- [The data]
Lemma Answer_eq port (s : state) pool request : Answer port s pool request =
  match find CRLF request with
  | None => Some (ErrorResponse 400 "Bad Request" "malformed request")
  | Some line_end =>
      match request_of (take line_end request) with
      | None => Some (ErrorResponse 405 "Method Not Allowed" "GET HTTP/1.1 required")
      | Some target =>
          if negb (LoopbackHost (Header request HOST) port) then Some (ErrorResponse 403 "Forbidden" "loopback Host required")
          else match explorer_path target with
          | None => Some (ErrorResponse 404 "Not Found" "unknown explorer path")
          | Some path =>
              reply ← Route s pool path;
              Some (Response (http_status reply) (reason_of (http_status reply)) (reply_body reply) (content_type reply))
          end
      end
  end.
Proof.
  unfold Explorer.Answer, request_of. destruct (find CRLF request) as [line_end|]; [|done]. destruct (find [SP] (take line_end request)) as [first|]; [|done].
  cbn [mbind option_bind]. destruct (find [SP] (drop _ _)) as [second|]; [|done]. cbn [mbind option_bind]. by repeat case_bool_decide.
Qed.

(** A request in one piece or in many. *)
Lemma explorer_request_read port (s : state) pool line lines packets : forall got r,
  no_cr line -> Forall (fun l => no_cr l /\ l <> []) lines ->
  let text := section line lines ++ HEADER_TERMINATOR in
  zlen text <= MAX_REQUEST -> Answer port s pool text = Some r -> got ++ concat packets = text -> concat packets <> [] ->
  conn_run port s pool (map ReadSome packets) (mkConnection Reading got) = Some (mkConnection (Writing r) text).
Proof.
  induction packets as [|p packets IH]; intros got r Hl Hls text Hs Ha E Hne; [done|]. cbn [map Explorer.conn_run Explorer.conn_step phase request_].
  cbn [concat] in E, Hne. assert (zlen (got ++ p) <= MAX_REQUEST) as Hz.
  { rewrite <- E in Hs. rewrite !zlen_app in Hs. rewrite zlen_app. pose proof (zlen_nonneg (concat packets)). lia. }
  destruct (Z.gtb_spec (zlen (got ++ p)) MAX_REQUEST); [lia|]. destruct (decide (concat packets = [])) as [En|Hn].
  - rewrite En, app_nil_r in E. rewrite E. pose proof (find_terminator line lines [] Hl Hls) as F. rewrite app_nil_r in F. fold text in F. rewrite F, Ha. cbn [mbind option_bind].
    clear -En. induction packets as [|p packets IH]; [done|]. cbn in En. apply app_nil in En as [-> En]. cbn. by apply IH.
  - destruct (find HEADER_TERMINATOR (got ++ p)) as [i|] eqn:Ei.
    + exfalso. pose proof (find_Some_fits _ _ _ Ei) as Hf. apply (find_app _ _ (concat packets)) in Ei. rewrite <- app_assoc, E in Ei.
      pose proof (find_terminator line lines [] Hl Hls) as F. rewrite app_nil_r in F. unfold text in Ei. rewrite F in Ei. injection Ei as <-.
      apply (f_equal (@length _)) in E. rewrite !length_app in E. unfold text in E. rewrite length_app in E. rewrite length_app in Hf.
      destruct (concat packets) as [|x y]; [done|]. cbn [length] in E. lia.
    + cbn [mbind option_bind]. apply IH; try done. by rewrite <- app_assoc.
Qed.

(** The host line, when it comes first, is the header that is found. *)
Lemma Header_first line value lines : no_cr line -> no_cr value -> match value with c :: _ => c <> SP /\ c <> HT | [] => True end ->
  Header (section line ((HOST ++ [COLON; SP] ++ value) :: lines) ++ HEADER_TERMINATOR) HOST = value.
Proof.
  intros Hl Hv Hf. unfold Header. rewrite section_cons, <- !app_assoc. unfold CRLF. pose proof (find_at CR [Byte.x0a] line) as E. cbn [app] in E.
  change (line ++ LINE_TERMINATOR ++ ?x) with (line ++ CR :: Byte.x0a :: x). unfold LINE_TERMINATOR at 1. change Byte.x0d with CR. rewrite E by done.
  rewrite <- drop_drop, drop_app_length. change (drop 2 (CR :: Byte.x0a :: ?x)) with x.
  set (h := HOST ++ [COLON; SP] ++ value). assert (no_cr h) as Hh by (unfold h; repeat (constructor; [done|]); exact Hv).
  assert (exists rest, section h lines ++ HEADER_TERMINATOR = h ++ CR :: Byte.x0a :: rest) as [rest ->].
  { destruct lines as [|l lines]; [exists [CR; Byte.x0a]; unfold section; cbn [map concat]; by rewrite app_nil_r|].
    rewrite section_cons, <- !app_assoc. by eexists. }
  destruct (length (h ++ CR :: Byte.x0a :: rest)) as [|fuel] eqn:El; [by unfold h in El|]. cbn [scan_header]. unfold CRLF, LINE_TERMINATOR. change Byte.x0d with CR.
  pose proof (find_at CR [Byte.x0a] h rest Hh) as Eh. cbn [app] in Eh. rewrite Eh.
  destruct (length h) as [|k] eqn:L; [by unfold h in L|]. cbv iota beta. rewrite <- L. rewrite take_app_length.
  unfold h at 1 2. pose proof (find_at COLON [] HOST (SP :: value) ltac:(repeat (constructor; [done|]); constructor)) as Ec. cbn [app] in Ec.
  change (HOST ++ [COLON; SP] ++ value) with (HOST ++ COLON :: SP :: value). rewrite Ec. rewrite bool_decide_true by apply take_app_length.
  change h with (HOST ++ COLON :: SP :: value). rewrite <- drop_drop, drop_app_length. cbn [drop]. cbn [trim_front]. rewrite bool_decide_true by done. cbn [orb].
  destruct value as [|c value]; [done|]. cbn [trim_front]. destruct Hf. by rewrite !bool_decide_false.
Qed.

Lemma request_of_get target : Forall (fun c => c <> SP) target -> request_of (str "GET" ++ SP :: target ++ SP :: HTTP_1_1) = Some target.
Proof.
  intros F. unfold request_of. pose proof (find_at SP [] (str "GET") (target ++ SP :: HTTP_1_1) ltac:(repeat (constructor; [done|]); constructor)) as E1. cbn [app] in E1. rewrite E1.
  cbn [mbind option_bind]. rewrite <- drop_drop, drop_app_length. change (drop 1 (SP :: ?x)) with x.
  pose proof (find_at SP [] target HTTP_1_1 F) as E2. cbn [app] in E2. rewrite E2. cbn [mbind option_bind]. rewrite take_app_length.
  rewrite <- drop_drop, drop_app_length. change (drop 1 (SP :: ?x)) with x. rewrite take_app_length. by rewrite !bool_decide_true.
Qed.

(** Digits are none of the characters that end a part of a request. *)
Lemma digits_plain text c : all_digits text = true -> char_value c < 48 \/ 57 < char_value c -> Forall (fun x => x <> c) text.
Proof.
  intros Hd Hc. apply Forall_forall. intros x Hx ->. unfold all_digits in Hd. rewrite forallb_forall in Hd.
  apply list_elem_of_In in Hx. apply Hd in Hx. apply andb_true_iff in Hx as [H1 H2]. bprop. lia.
Qed.

(** A route of one word and one argument. *)
Lemma segments_pair word argument : word <> [] -> argument <> [] -> Forall (fun c => c <> SLASH) word -> Forall (fun c => c <> SLASH) argument ->
  PathSegments (SLASH :: word ++ SLASH :: argument) = [word; argument].
Proof.
  intros Hw Ha Fw Fa. unfold PathSegments. cbn [strip_slashes]. rewrite bool_decide_true by done.
  destruct word as [|c word]; [done|]. assert (strip_slashes ((c :: word) ++ SLASH :: argument) = (c :: word) ++ SLASH :: argument) as ->.
  { cbn [app strip_slashes]. rewrite bool_decide_false by (apply (Forall_inv Fw)). done. }
  assert (exists fuel, length ((c :: word) ++ SLASH :: argument) = S (S fuel)) as [fuel ->].
  { rewrite length_app. cbn. exists (length word + length argument)%nat. lia. }
  pose proof (find_at SLASH [] (c :: word) argument Fw) as E. cbn [app] in E.
  cbn [segments app]. rewrite E. cbn [before after]. change (c :: word ++ SLASH :: argument) with ((c :: word) ++ SLASH :: argument). rewrite take_app_length, bool_decide_false by done. f_equal.
  rewrite <- drop_drop, drop_app_length. change (drop 1 (SLASH :: ?x)) with x. destruct argument as [|a argument]; [done|].
  cbn [segments]. rewrite find_absent by done. cbn [before]. by rewrite bool_decide_false by done.
Qed.
End view.

(** ** Theorems *)

(** The explorer tells the chain to local clients only.  Whatever bytes a request is, the
    answer is the same for every node, a refusal, unless the request is a GET of a path of
    the explorer and its Host header names the loopback interface, with this port or none. *)
Theorem explorer_guarded `{Mempool.HashOrder} {V D K} `{JsonText} (page : bytes) (port : Z) (Hp : 0 <= port < 2 ^ 16) (request : bytes) :
  (exists refusal, forall (s : ChainState V D K) pool, Answer page port s pool request = Some refusal) \/
  exists line_end target path name, find CRLF request = Some line_end /\ request_of (take line_end request) = Some target /\
    explorer_path target = Some path /\ loopback_name name /\
    (Header request HOST = name \/
     exists digits, digits <> [] /\ all_digits digits = true /\ digits_value digits = port /\ Header request HOST = name ++ COLON :: digits).
Proof.
  destruct (find CRLF request) as [line_end|] eqn:E; [|left; eexists; intros; rewrite Answer_eq, E; reflexivity].
  destruct (request_of (take line_end request)) as [target|] eqn:Er; [|left; eexists; intros; rewrite Answer_eq, E, Er; reflexivity].
  destruct (LoopbackHost (Header request HOST) port) eqn:Eh; [|left; eexists; intros; rewrite Answer_eq, E, Er, Eh; reflexivity].
  destruct (explorer_path target) as [path|] eqn:Ep; [|left; eexists; intros; rewrite Answer_eq, E, Er, Eh, Ep; reflexivity].
  right. apply LoopbackHost_spec in Eh as (name & Hn & Ho); [|done]. by exists line_end, target, path, name.
Qed.

(** The request a client makes for the block at a height. *)
Definition height_target (height : Z) : bytes := EXPLORER ++ str "/block-at" ++ SLASH :: to_chars height.
Definition height_request (height port : Z) (lines : list bytes) : bytes :=
  section (str "GET" ++ SP :: height_target height ++ SP :: HTTP_1_1)
    ((HOST ++ [COLON; SP] ++ str "127.0.0.1" ++ COLON :: to_chars port) :: lines) ++ HEADER_TERMINATOR.

Lemma height_path height : 0 <= height < 2 ^ 32 -> explorer_path (height_target height) = Some (SLASH :: str "block-at" ++ SLASH :: to_chars height).
Proof.
  intros Hh. destruct (to_chars_digits height) as (_ & Hd & _); [lia|]. unfold explorer_path, height_target.
  rewrite find_absent.
  - cbn [before]. rewrite bool_decide_false by done. rewrite bool_decide_true by done. reflexivity.
  - repeat (constructor; [done|]). apply (digits_plain _ _ Hd). right. by vm_compute.
Qed.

- [Exercise brief]
Exactly the lines above from the one with "Header (section line" to the one with "unfold h at", both included, are to be quoted; leave the rest out.

- [Expected answer]
  Header (section line ((HOST ++ [COLON; SP] ++ value) :: lines) ++ HEADER_TERMINATOR) HOST = value.
Proof.
  intros Hl Hv Hf. unfold Header. rewrite section_cons, <- !app_assoc. unfold CRLF. pose proof (find_at CR [Byte.x0a] line) as E. cbn [app] in E.
  change (line ++ LINE_TERMINATOR ++ ?x) with (line ++ CR :: Byte.x0a :: x). unfold LINE_TERMINATOR at 1. change Byte.x0d with CR. rewrite E by done.
  rewrite <- drop_drop, drop_app_length. change (drop 2 (CR :: Byte.x0a :: ?x)) with x.
  set (h := HOST ++ [COLON; SP] ++ value). assert (no_cr h) as Hh by (unfold h; repeat (constructor; [done|]); exact Hv).
  assert (exists rest, section h lines ++ HEADER_TERMINATOR = h ++ CR :: Byte.x0a :: rest) as [rest ->].
  { destruct lines as [|l lines]; [exists [CR; Byte.x0a]; unfold section; cbn [map concat]; by rewrite app_nil_r|].
    rewrite section_cons, <- !app_assoc. by eexists. }
  destruct (length (h ++ CR :: Byte.x0a :: rest)) as [|fuel] eqn:El; [by unfold h in El|]. cbn [scan_header]. unfold CRLF, LINE_TERMINATOR. change Byte.x0d with CR.
  pose proof (find_at CR [Byte.x0a] h rest Hh) as Eh. cbn [app] in Eh. rewrite Eh.
  destruct (length h) as [|k] eqn:L; [by unfold h in L|]. cbv iota beta. rewrite <- L. rewrite take_app_length.
  unfold h at 1 2. pose proof (find_at COLON [] HOST (SP :: value) ltac:(repeat (constructor; [done|]); constructor)) as Ec. cbn [app] in Ec.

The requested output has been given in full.